Tarihte nice Rabbaníler peygamberler ile beraber bulunmuş, onlara yardımcı olmuş, Allah yolunda mücadeleye katılmış ve peygamberlerden sonra da onların davetlerini insanlara ulaştırmaya devam etmişlerdır. Hz. Muhammed (sav) son peygamber olarak gelmiştir. O’ndan sonra kimseye vahy gelmeyecektir. O’na gönderilen Kur’an’ı ve Kur’an’ın öğrettiği İslâm’ı insanlara ulaştırma, onların düşmanlarına karşı mücadele etme görevi, Hz. Muhammed’in yetiştirdiği Rabbanílerin vazifesidir.



Peygamberin öğrettği Kur’an ve Kur’an’ın uygulaması olan Sünnet, yani peygamberimizin hayatı her devirde, her coğrafyada Rabbe hakkıyla teslim olmuş Rabbaníler yetiştirecektir. Yetişen bu Rabbaníler insanlara hak bilgiler öğretecekler, insanlara hak ile yön verecekler, gerekirse Allah yolunda mücadele edeceklerdir.



“Nice peygamberle birlikte bir çok Rabbaníler (bilginler) savaşa girdiler de, Allah yolunda kendilerine isabet eden (güçlük ve zorluk)tan dolayı ne gevşeklik gösterdiler ne de boyun eğdiler. Allah sabır gösterenleri sever.” (Âli İmran: 3/146)



Müslümanlar, Kur’an’ın davetine uyarak[36] rabbaníler olmaları gerekiyor. Kendilerini âlemlerin Rabbi Allah’a bağlayan Rabbaníler, ilim ve hikmet sahibi olurlar. Bunları başkalarına öğretirler. Hakkı koruma ve savunma uğruna her türlü çalışmayı yaparlar. Bu uğurda hiç bir gevşeklik göstermezler. Her türlü zorluğa göğüs gererler. Başlarına gelecek olan güçlükler karşısında geri adım atmazlar. Rabbaní olmaktan pişmanlık duymazlar.

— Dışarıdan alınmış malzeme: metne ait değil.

(* ===== verification/HttpLimitReqSpec.v ===== *)
(** * Limiting the rate of requests: what the zone promises

    The lookup and the expiry of ngx_http_limit_req_module.c as operations on the list of
    the nodes of a zone; the nodes a request still holds are never freed, however the
    requests of several workers interleave. *)

From stdpp Require Import gmap fin_maps.
From S2P Require Import Prelude NgxString NgxCrc NgxRbtree NgxQueue NgxQueueSpec HttpLimitReq HttpLimitReqZone.

Module LimitSpec.
Import Rbtree LimitReq LimitZone.

Section Spec.
Context {arch : Arch} {slabs : SlabPool}.
Variables (sentinel header : Z) (junk : node lr) (junk_link : Queue.link) (debug : bool).

Abbreviation elt := (Z * (Z * lr))%type.
Implicit Types (z : zone) (L : list elt).

Abbreviation zok := (zone_ok sentinel header).

(** ** Expiry

    The nodes at the end of the list leave, at most two of those that are idle, and the
    first one unconditionally when [n] is 0, unless a request holds the node. *)
Fixpoint expire_list (rate now : Z) (fuel : nat) (n : Z) (L : list elt) : list elt :=
  match fuel with
  | O => L
  | S fuel' =>
      if negb (n <? 3) then L
      else
        match list.last L with
        | None => L
        | Some x =>
            if negb (count x.2.2 =? 0) then L
            else if negb (n =? 0) && ((elapsed now x.2.2 <? 60000) || (0 <? level rate now x.2.2 0)) then L
            else expire_list rate now fuel' (n + 1) (removelast L)
        end
  end.

Lemma queue_last_elt z L x : zok z (L ++ [x]) -> Queue.prv (links z) header = Some (queue_of x.1).
Proof.
  intros [_ Hq _ _ _]. eapply QueueSpec.queue_last; [exact Hq|]. rewrite map_app, length_app. simpl.
  rewrite Nat.add_comm. simpl. by rewrite list_lookup_middle.
Qed.

Lemma zwp_expire rate now fuel n z L :
  zok z L -> zwp (expire_loop sentinel header debug rate now fuel n) z (fun _ z' => zok z' (expire_list rate now fuel n L)).
Proof.
  revert n z L. induction fuel as [|fuel IH]; intros n z L Hz; simpl; [by apply zwp_ret|].
  destruct (negb (n <? 3)); [by apply zwp_ret|]. destruct L as [|x L _] using rev_ind.
  - apply zwp_bind, zwp_queue. unfold Queue.ngx_queue_empty. apply Queue.qwp_bind.
    eapply (Queue.qwp_get_prev _ header); [by eapply (QueueSpec.queue_last _ _ _ _ (zo_queue _ _ _ _ Hz))|].
    apply Queue.qwp_ret. rewrite Z.eqb_refl. apply zwp_ret. by destruct z.
  - pose proof (queue_last_elt _ _ _ Hz) as Hp. rewrite last_snoc, removelast_last.
    assert (Hne : header <> queue_of x.1).
    { destruct Hz as [_ [Hnd _] _ _ _]. rewrite map_app in Hnd. apply NoDup_cons in Hnd as [Hnd _]. set_solver. }
    assert (Hx : x ∈ L ++ [x]) by set_solver.
    apply zwp_bind, zwp_queue. unfold Queue.ngx_queue_empty. apply Queue.qwp_bind.
    eapply Queue.qwp_get_prev; [exact Hp|]. apply Queue.qwp_ret. rewrite (proj2 (Z.eqb_neq _ _)) by done.
    apply zwp_bind, zwp_queue. eapply Queue.qwp_get_prev; [exact Hp|]. replace (mkZone _ _ _) with z by (by destruct z).
    replace (ngx_queue_data (queue_of x.1)) with x.1 by (unfold ngx_queue_data, queue_of; lia).
    apply zwp_bind. eapply zwp_get; [exact Hz|done|]. destruct (negb (count x.2.2 =? 0)); [by apply zwp_ret|].
    assert (Hdrop : zwp (on_queue (Queue.ngx_queue_remove debug (queue_of x.1));;
        on_tree (ngx_rbtree_delete sentinel x.1);; slab_free x.1;; expire_loop sentinel header debug rate now fuel (n + 1)) z
      (fun _ z' => zok z' (expire_list rate now fuel (n + 1) L))).
    { eapply zwp_drop; [exact Hz|]. rewrite app_nil_r. intros z'. apply IH. }
    apply zwp_bind. destruct (negb (n =? 0)); [|by apply zwp_ret].
    apply zwp_bind. eapply zwp_get; [exact Hz|done|]. destruct (elapsed now x.2.2 <? 60000); [by do 2 apply zwp_ret|].
    apply zwp_bind. eapply zwp_get; [exact Hz|done|]. apply zwp_ret. simpl. destruct (0 <? level rate now x.2.2 0); [by apply zwp_ret|done].
Qed.

(** ** The lookup *)

(** The node of the key and its hash. *)
Definition of_key (hash : Z) (k : list Z) (x : elt) : Prop := x.2.1 = hash /\ lr_key x.2.2 = k.

(** The node made for a key. *)
Definition new_node (now : Z) (account : bool) (k : list Z) : lr :=
  mkLr (uint 8 (Z.of_nat (length k))) (if account then now else 0) 0 (if account then 0 else 1) k.

(** Whether the lookup finds the pool short of memory: the key has no node, and after idle
    nodes have been freed the allocation of one returns null. *)
Definition short_of_memory (lim : limit) (now hash : Z) (k : list Z) : ZM bool :=
  node ← on_tree (fuel ← loop_fuel; rt ← get_root; find_loop sentinel fuel hash k rt);
  if negb (node =? sentinel) then mret false
  else
    ngx_http_limit_req_expire sentinel header debug (rate lim) now 1;;
    ((fun z => Some ((ngx_slab_alloc_locked (node_size (Z.of_nat (length k))) (pool z)).1 =? 0, z)) : ZM bool).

Rabbaníler, bilgin ve yol gösterici konumda olmalıdırlar. Halkın buna ihtiyacı vardır. Bağlandıkları Rablerinin rızasından başka bir amacı olmayan bu önder insanlar. toplumu iyiliğe götürecek kimselerdir.



Peygamberimiz:



“Erkek olsun, kadın olsun, hür veya köle olsun; her mü’minin Kur’an’dan bir şeyler öğrenip dinin inceliklerini bilmesi, Allah’ın mü’min üzerindeki hakkıdır” buyurmuş ve ‘Rabbaníler olunuz’ âyetini okumuştur.[36]